▶ _ABOUT THIS TASK_:
Scan the entries for lines with the word "outs", then copy those lines.

▶ _MATERIAL PROVIDED_:

(** [self.cached_files[self.torch_to_path[i]][i]] *)
Definition cached_param (c : LoaderConfig) (s : LoaderState) (i : string) : res array :=
  let? path := dict_getitem (torch_to_path c) i in
  let? d := dict_getitem (cached_files s) path in
  dict_getitem d i.

(** [_load_mlc_param] *)
Definition _load_mlc_param (c : LoaderConfig) (mlc_name : string) : M LoaderState nd_array :=
  let m := extern_param_map c in
  let! torch_names := mlift (dict_getitem (param_map m) mlc_name) in
  let! required := mlift (rmap (dict_getitem (torch_to_path c)) torch_names) in
  let files_required := set_of required in
  let! s := mget in
  let files_existing := dict_keys (cached_files s) in
  let files_to_load := set_diff files_required files_existing in
  let files_to_unload := set_diff files_existing files_required in
  (match files_to_load with
   | [] => mret' tt
   | _ => for_paths _unload_file files_to_unload
   end) ;!
  for_paths (_load_file m) files_to_load ;!
  let! s := mget in
  let! torch_params := mlift (rmap (cached_param c s) torch_names) in
  let! func := mlift (dict_getitem (map_func m) mlc_name) in
  let! param := mlift (func torch_params) in
  mret' (as_ndarray param).

(** [_load_or_quantize]: the named parameters it yields *)
Definition _load_or_quantize (c : LoaderConfig) (mlc_name : string) (param : nd_array)
  : res (list (string * nd_array)) :=
  match quantize_param_map c with
  | Some q =>
      if dict_has (q_param_map q) mlc_name then
        let? q_names := dict_getitem (q_param_map q) mlc_name in
        let? func := dict_getitem (q_map_func q) mlc_name in
        let? q_params := func param in
        Ok (combine q_names q_params)
      else Ok [(mlc_name, param)]
  | None => Ok [(mlc_name, param)]
  end.

(** [_sharded_param_name] *)
Definition _sharded_param_name (param_name : string) (worker_id : nat) : string :=
  param_name +:+ "_shard-" +:+ pretty worker_id.

(** What [load] yields for one loaded or quantized parameter. *)
Definition preshard (preshard_funcs : option (dict (nd_array -> res (list nd_array))))
    (np : string * nd_array) : res (list (string * nd_array)) :=
  let '(name, loader_param) := np in
  match preshard_funcs with
  | Some fs =>
      match dict_get fs name with
      | Some func =>
          let? shards := func loader_param in
          Ok (map (fun '(i, p) => (_sharded_param_name name i, p)) (enumerate shards))
      | None => Ok [(name, loader_param)]
      end
  | None => Ok [(name, loader_param)]
  end.

(** What [load] yields for one parameter of the model. *)
Definition load_one (c : LoaderConfig)
    (preshard_funcs : option (dict (nd_array -> res (list nd_array)))) (mlc_name : string)
  : M LoaderState (list (string * nd_array)) :=
  let! param := _load_mlc_param c mlc_name in
  let! loaded := mlift (_load_or_quantize c mlc_name param) in
  let! outs := mlift (rmap (preshard preshard_funcs) loaded) in
  mret' (concat outs).

Fixpoint load_all (c : LoaderConfig)
    (preshard_funcs : option (dict (nd_array -> res (list nd_array)))) (l : list string)
  : M LoaderState (list (string * nd_array)) :=
  match l with
  | [] => mret' []
  | n :: l =>
      let! out := load_one c preshard_funcs n in
      let! outs := load_all c preshard_funcs l in
      mret' (out ++ outs)
  end.

(** [load], iterated to its end *)
Definition load (c : LoaderConfig)
    (preshard_funcs : option (dict (nd_array -> res (list nd_array))))
  : M LoaderState (list (string * nd_array)) :=
  let! outs := load_all c preshard_funcs (_loading_order (extern_param_map c) (torch_to_path c)) in
  let! s := mget in
  for_paths _unload_file (dict_keys (cached_files s)) ;!
  mret' outs.
End Loader.

(** ** Specifications *)

Section Specs.
Context `{WF : WeightFiles}.

(** The value of a source tensor, read from its file. *)
Definition disk_value (c : LoaderConfig) (t : string) : res array :=
  let? path := dict_getitem (torch_to_path c) t in
  let? l := read_shard path in
  dict_getitem (dict_of l) t.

▶ _TASK OUTPUT_:
  let! outs := mlift (rmap (preshard preshard_funcs) loaded) in
  mret' (concat outs).
      let! outs := load_all c preshard_funcs l in
      mret' (out ++ outs)
  let! outs := load_all c preshard_funcs (_loading_order (extern_param_map c) (torch_to_path c)) in
  mret' outs.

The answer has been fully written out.